### [RECORDS FOR THIS TASK]

Lemma resize_spec fuel t nasize nhsize :
  wf t -> 0 <= nasize <= MAXASIZE -> Z.of_nat (hash_need t nasize) <= nhsize <= 2 ^ 31 ->
  if 2 ^ MAXBITS <? nhsize then resize_with tsv_hash (newkey (S fuel)) t nasize nhsize = lerror "table overflow"
  else exists t', resize_with tsv_hash (newkey (S fuel)) t nasize nhsize = Some (Return t') /\
    wf t' /\ sizearray t' = nasize /\ fits t' (Z.to_nat nhsize - hash_need t nasize) /\
    forall k, proper k = true -> tlookup t' k = tlookup t k.
Proof.
  intros Hwf Hna Hnh. pose proof (wf_asize _ _ Hwf) as Hs. pose proof (wf_array _ _ Hwf) as Ha.
  unfold resize_with. set (t0 := if sizearray t <? nasize then setarrayvector t nasize else t).
  assert (sizearray t0 = Z.max (sizearray t) nasize /\ Z.max (sizearray t) nasize <= Z.of_nat (length (array t0)) /\
    forall i, (Z.of_nat i < Z.max (sizearray t) nasize) ->
      default TNil (array t0 !! i) = if Z.of_nat i <? sizearray t then default TNil (array t !! i) else TNil) as (Es & Ea & Ev).
  { unfold t0. destruct (Z.ltb_spec (sizearray t) nasize).
    - cbn [sizearray array setarrayvector with_sizearray with_array]. rewrite length_app, length_take, length_replicate.
      split; [lia|]. split; [lia|]. intros i Hi. destruct (Z.ltb_spec (Z.of_nat i) (sizearray t)).
      + rewrite lookup_app_l by (rewrite length_take; lia). by rewrite lookup_take_lt by lia.
      + rewrite lookup_app_r by (rewrite length_take; lia). rewrite length_take, lookup_replicate_2 by lia. done.
    - split; [lia|]. split; [lia|]. intros i Hi. by rewrite (proj2 (Z.ltb_lt _ _)) by lia. }
  pose proof (setnodevector_spec t0 nhsize ltac:(lia) ltac:(lia) ltac:(lia)) as Hset.
  destruct (2 ^ MAXBITS <? nhsize); [by rewrite Hset|].
  destruct Hset as (t1 & -> & Hwf1 & Ea1 & Es1 & Hu1 & Hfit1 & Hh1). cbn [lbind].
  assert (exists t4, (if nasize <? sizearray t then shrink_array (S fuel) t1 nasize (sizearray t) else lret t1) = Some (Return t4) /\
    wf t4 /\ sizearray t4 = nasize /\ fits t4 (Z.to_nat nhsize - length (tail_ints t nasize)) /\
    forall k, proper k = true ->
      tlookup t4 k = if decide (in_array t k) then default TNil (array t !! Z.to_nat (arrayindex k - 1)) else TNil)
    as (t4 & E4 & Hwf4 & Es4 & Hfit4 & Hl4).
  { unfold hash_need in Hnh. destruct (Z.ltb_spec nasize (sizearray t)) as [Hshrink|Hgrow].
    - assert (t0 = t) as E0 by (unfold t0; by rewrite (proj2 (Z.ltb_ge _ _)) by lia). rewrite E0 in *.
      apply shrink_spec; try done; [lia|]. eapply fits_le; [|exact Hfit1]. lia.
    - exists t1. split; [done|]. split; [done|]. split; [lia|]. split; [eapply fits_le; [|exact Hfit1]; lia|].
      intros k Hk. rewrite tlookup_parts, Hh1, Ea1 by done. unfold in_array at 1.
      assert (in_array t1 k <-> 0 < arrayindex k <= nasize) as Hia by (unfold in_array; by rewrite Es1, Es, Z.max_r by lia).
      repeat case_decide; try done; unfold in_array in *; try lia; rewrite Ev by lia.
      + by rewrite (proj2 (Z.ltb_lt _ _)) by lia.
      + by rewrite (proj2 (Z.ltb_ge _ _)) by lia. }
  unfold shrink_array in E4. cbv zeta in E4. rewrite E4. cbn [lbind].
  destruct (reinsert_nodes_spec fuel (rev (node t)) t4 Hwf4 (old_keys_proper t Hwf)) as (t' & -> & Hg & Hl).
  { rewrite Es4. eapply fits_le; [|exact Hfit4]. unfold hash_need in Hnh. lia. }
  rewrite Es4 in Hg. exists t'. split; [done|]. split; [apply Hg|]. split; [rewrite (gr_asize _ _ _ Hg); done|]. split.
  - eapply (grown_fits _ _ _ _ Hwf4 Hg). eapply fits_le; [|exact Hfit4]. unfold hash_need in *. lia.
  - intros k Hk. rewrite Hl by done. apply rebuilt; [done|done|]. by apply Hl4.
Qed.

### [TO DO]
Nothing in the records should change when you repeat them all.

### [ANSWER]
Lemma resize_spec fuel t nasize nhsize :
  wf t -> 0 <= nasize <= MAXASIZE -> Z.of_nat (hash_need t nasize) <= nhsize <= 2 ^ 31 ->
  if 2 ^ MAXBITS <? nhsize then resize_with tsv_hash (newkey (S fuel)) t nasize nhsize = lerror "table overflow"
  else exists t', resize_with tsv_hash (newkey (S fuel)) t nasize nhsize = Some (Return t') /\
    wf t' /\ sizearray t' = nasize /\ fits t' (Z.to_nat nhsize - hash_need t nasize) /\
    forall k, proper k = true -> tlookup t' k = tlookup t k.
Proof.
  intros Hwf Hna Hnh. pose proof (wf_asize _ _ Hwf) as Hs. pose proof (wf_array _ _ Hwf) as Ha.
  unfold resize_with. set (t0 := if sizearray t <? nasize then setarrayvector t nasize else t).
  assert (sizearray t0 = Z.max (sizearray t) nasize /\ Z.max (sizearray t) nasize <= Z.of_nat (length (array t0)) /\
    forall i, (Z.of_nat i < Z.max (sizearray t) nasize) ->
      default TNil (array t0 !! i) = if Z.of_nat i <? sizearray t then default TNil (array t !! i) else TNil) as (Es & Ea & Ev).
  { unfold t0. destruct (Z.ltb_spec (sizearray t) nasize).
    - cbn [sizearray array setarrayvector with_sizearray with_array]. rewrite length_app, length_take, length_replicate.
      split; [lia|]. split; [lia|]. intros i Hi. destruct (Z.ltb_spec (Z.of_nat i) (sizearray t)).
      + rewrite lookup_app_l by (rewrite length_take; lia). by rewrite lookup_take_lt by lia.
      + rewrite lookup_app_r by (rewrite length_take; lia). rewrite length_take, lookup_replicate_2 by lia. done.
    - split; [lia|]. split; [lia|]. intros i Hi. by rewrite (proj2 (Z.ltb_lt _ _)) by lia. }
  pose proof (setnodevector_spec t0 nhsize ltac:(lia) ltac:(lia) ltac:(lia)) as Hset.
  destruct (2 ^ MAXBITS <? nhsize); [by rewrite Hset|].
  destruct Hset as (t1 & -> & Hwf1 & Ea1 & Es1 & Hu1 & Hfit1 & Hh1). cbn [lbind].
  assert (exists t4, (if nasize <? sizearray t then shrink_array (S fuel) t1 nasize (sizearray t) else lret t1) = Some (Return t4) /\
    wf t4 /\ sizearray t4 = nasize /\ fits t4 (Z.to_nat nhsize - length (tail_ints t nasize)) /\
    forall k, proper k = true ->
      tlookup t4 k = if decide (in_array t k) then default TNil (array t !! Z.to_nat (arrayindex k - 1)) else TNil)
    as (t4 & E4 & Hwf4 & Es4 & Hfit4 & Hl4).
  { unfold hash_need in Hnh. destruct (Z.ltb_spec nasize (sizearray t)) as [Hshrink|Hgrow].
    - assert (t0 = t) as E0 by (unfold t0; by rewrite (proj2 (Z.ltb_ge _ _)) by lia). rewrite E0 in *.
      apply shrink_spec; try done; [lia|]. eapply fits_le; [|exact Hfit1]. lia.
    - exists t1. split; [done|]. split; [done|]. split; [lia|]. split; [eapply fits_le; [|exact Hfit1]; lia|].
      intros k Hk. rewrite tlookup_parts, Hh1, Ea1 by done. unfold in_array at 1.
      assert (in_array t1 k <-> 0 < arrayindex k <= nasize) as Hia by (unfold in_array; by rewrite Es1, Es, Z.max_r by lia).
      repeat case_decide; try done; unfold in_array in *; try lia; rewrite Ev by lia.
      + by rewrite (proj2 (Z.ltb_lt _ _)) by lia.
      + by rewrite (proj2 (Z.ltb_ge _ _)) by lia. }
  unfold shrink_array in E4. cbv zeta in E4. rewrite E4. cbn [lbind].
  destruct (reinsert_nodes_spec fuel (rev (node t)) t4 Hwf4 (old_keys_proper t Hwf)) as (t' & -> & Hg & Hl).
  { rewrite Es4. eapply fits_le; [|exact Hfit4]. unfold hash_need in Hnh. lia. }
  rewrite Es4 in Hg. exists t'. split; [done|]. split; [apply Hg|]. split; [rewrite (gr_asize _ _ _ Hg); done|]. split.
  - eapply (grown_fits _ _ _ _ Hwf4 Hg). eapply fits_le; [|exact Hfit4]. unfold hash_need in *. lia.
  - intros k Hk. rewrite Hl by done. apply rebuilt; [done|done|]. by apply Hl4.
Qed.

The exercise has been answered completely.